[Dataset entries]

=== Section Start ===

(* ===== verification/FitPool.v ===== *)
(** * The fit thread pool

    include/ssim/analysis/fit_pool.hpp and src/analysis/fit_pool.cpp: one call of
    [for_each_index] spread over the workers, and the destructor. The job queue is the
    blocking queue of [Queue], here as the bounded first-in first-out list it is proved to
    be; a critical section under [done_mutex] is one step. *)

From S2P Require Import Prelude Queue.

Definition kJobQueueCapacity : nat := 256.

(** [hardware] is [std::thread::hardware_concurrency], 0 when unknown. *)
Definition resolve_thread_count (hardware n_threads : nat) : nat :=
  if (n_threads =? 0)%nat then Nat.max 1 (if (0 <? hardware)%nat then hardware - 1 else 1)
  else n_threads.

(** Where the calling thread is: pushing job [i], asleep in [done_cv.wait] or about to
    look at [remaining] again, back from the call, joining the workers, done. *)
Inductive OwnerAt :=
  owner_push (i : nat) | owner_asleep | owner_awake | owner_returned | owner_joining | owner_gone.

(** Where a worker is: in [pop], in [fn(i)], after it and before the lock, ended. *)
Inductive PoolWorkerAt := at_pop | at_job (i : nat) | at_lock (i : nat) | at_end.

#[global] Instance PoolWorkerAt_eq_dec : EqDecision PoolWorkerAt.
Proof. solve_decision. Defined.

Section pool.
Context {B : Type} (count : nat) (fn : nat -> B).

Record FitThreadPool := mkPool {
  owner : OwnerAt;
  remaining : nat;
  jobs : list nat;
  jobs_closed : bool;
  workers_ : list PoolWorkerAt;
  slots : list (option B)
}.

(** A pool at rest, as the constructor and every call leave it. *)
Definition new_pool (hardware n_threads : nat) : FitThreadPool :=
  mkPool owner_returned 0 [] false (replicate (resolve_thread_count hardware n_threads) at_pop) [].

(** The start of [for_each_index], with a slot for every index. *)
Definition for_each_index (p : FitThreadPool) : FitThreadPool :=
  mkPool (owner_push 0) count (jobs p) (jobs_closed p) (workers_ p) (replicate count None).

Definition set_owner (o : OwnerAt) (p : FitThreadPool) : FitThreadPool :=
  mkPool o (remaining p) (jobs p) (jobs_closed p) (workers_ p) (slots p).
Definition set_pool_jobs (l : list nat) (p : FitThreadPool) : FitThreadPool :=
  mkPool (owner p) (remaining p) l (jobs_closed p) (workers_ p) (slots p).
Definition move_worker (w : nat) (a : PoolWorkerAt) (p : FitThreadPool) : FitThreadPool :=
  mkPool (owner p) (remaining p) (jobs p) (jobs_closed p) (<[w := a]> (workers_ p)) (slots p).
Definition fill_slot (i : nat) (p : FitThreadPool) : FitThreadPool :=
  mkPool (owner p) (remaining p) (jobs p) (jobs_closed p) (workers_ p) (<[i := Some (fn i)]> (slots p)).

(** ** The calling thread *)

(** [jobs_.push], which waits while the queue is full. *)
Definition push_job (p : FitThreadPool) : option FitThreadPool :=
  match owner p with
  | owner_push i =>
      if (i <? count)%nat && (length (jobs p) <? kJobQueueCapacity)%nat
      then Some (set_owner (owner_push (S i)) (set_pool_jobs (jobs p ++ [i]) p))
      else None
  | _ => None
  end.

(** The test of [done_cv.wait], on first reaching it and after every wake-up. *)
Definition check_done (p : FitThreadPool) : option FitThreadPool :=
  let next := set_owner (if (remaining p =? 0)%nat then owner_returned else owner_asleep) p in
  match owner p with
  | owner_push i => if (i <? count)%nat then None else Some next
  | owner_awake => Some next
  | _ => None
  end.

Definition wake_owner (p : FitThreadPool) : FitThreadPool :=
  match owner p with owner_asleep => set_owner owner_awake p | _ => p end.

(** The destructor: [jobs_.close], then a join of every worker. *)
Definition close_pool (p : FitThreadPool) : option FitThreadPool :=
  match owner p with
  | owner_returned =>
      Some (mkPool owner_joining (remaining p) (jobs p) true (workers_ p) (slots p))
  | _ => None
  end.

Definition join_all (p : FitThreadPool) : option FitThreadPool :=
  match owner p with
  | owner_joining =>
      if forallb (fun a => bool_decide (a = at_end)) (workers_ p) then Some (set_owner owner_gone p)
      else None
  | _ => None
  end.

(** ** The workers *)

(** What worker [w] does next: take a job or end, run it, report it. *)
Definition worker_step (w : nat) (p : FitThreadPool) : option FitThreadPool :=
  match workers_ p !! w with
  | Some at_pop =>
      match jobs p with
      | i :: l => Some (move_worker w (at_job i) (set_pool_jobs l p))
      | [] => if jobs_closed p then Some (move_worker w at_end p) else None
      end
  | Some (at_job i) => Some (move_worker w (at_lock i) (fill_slot i p))
  | Some (at_lock i) =>
      let p := move_worker w at_pop p in
      let left := (remaining p - 1)%nat in
      let p := mkPool (owner p) left (jobs p) (jobs_closed p) (workers_ p) (slots p) in
      Some (if (left =? 0)%nat then wake_owner p else p)
  | _ => None
  end.

(** ** Runs *)

Inductive pool_label := pl_push | pl_check | pl_spurious | pl_close | pl_join | pl_worker (w : nat).

Definition pool_step (l : pool_label) (p : FitThreadPool) : option FitThreadPool :=
  match l with
  | pl_push => push_job p
  | pl_check => check_done p
  | pl_spurious => match owner p with owner_asleep => Some (wake_owner p) | _ => None end
  | pl_close => close_pool p
  | pl_join => join_all p
  | pl_worker w => worker_step w p
  end.

Fixpoint pool_run (ls : list pool_label) (p : FitThreadPool) : option FitThreadPool :=
  match ls with
  | [] => Some p
  | l :: ls => pool_step l p ≫= pool_run ls
  end.

(** ** Invariant *)

Definition pushed_jobs (p : FitThreadPool) : nat :=
  match owner p with owner_push i => i | _ => count end.

Definition busy (a : PoolWorkerAt) : bool := match a with at_job _ | at_lock _ => true | _ => false end.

=== Section End ===

**Problem**
Reproduce verbatim only the lines from the one holding "match ls with" through the end of the records.

**Response for this exercise**
  match ls with
  | [] => Some p
  | l :: ls => pool_step l p ≫= pool_run ls
  end.

(** ** Invariant *)

Definition pushed_jobs (p : FitThreadPool) : nat :=
  match owner p with owner_push i => i | _ => count end.

Definition busy (a : PoolWorkerAt) : bool := match a with at_job _ | at_lock _ => true | _ => false end.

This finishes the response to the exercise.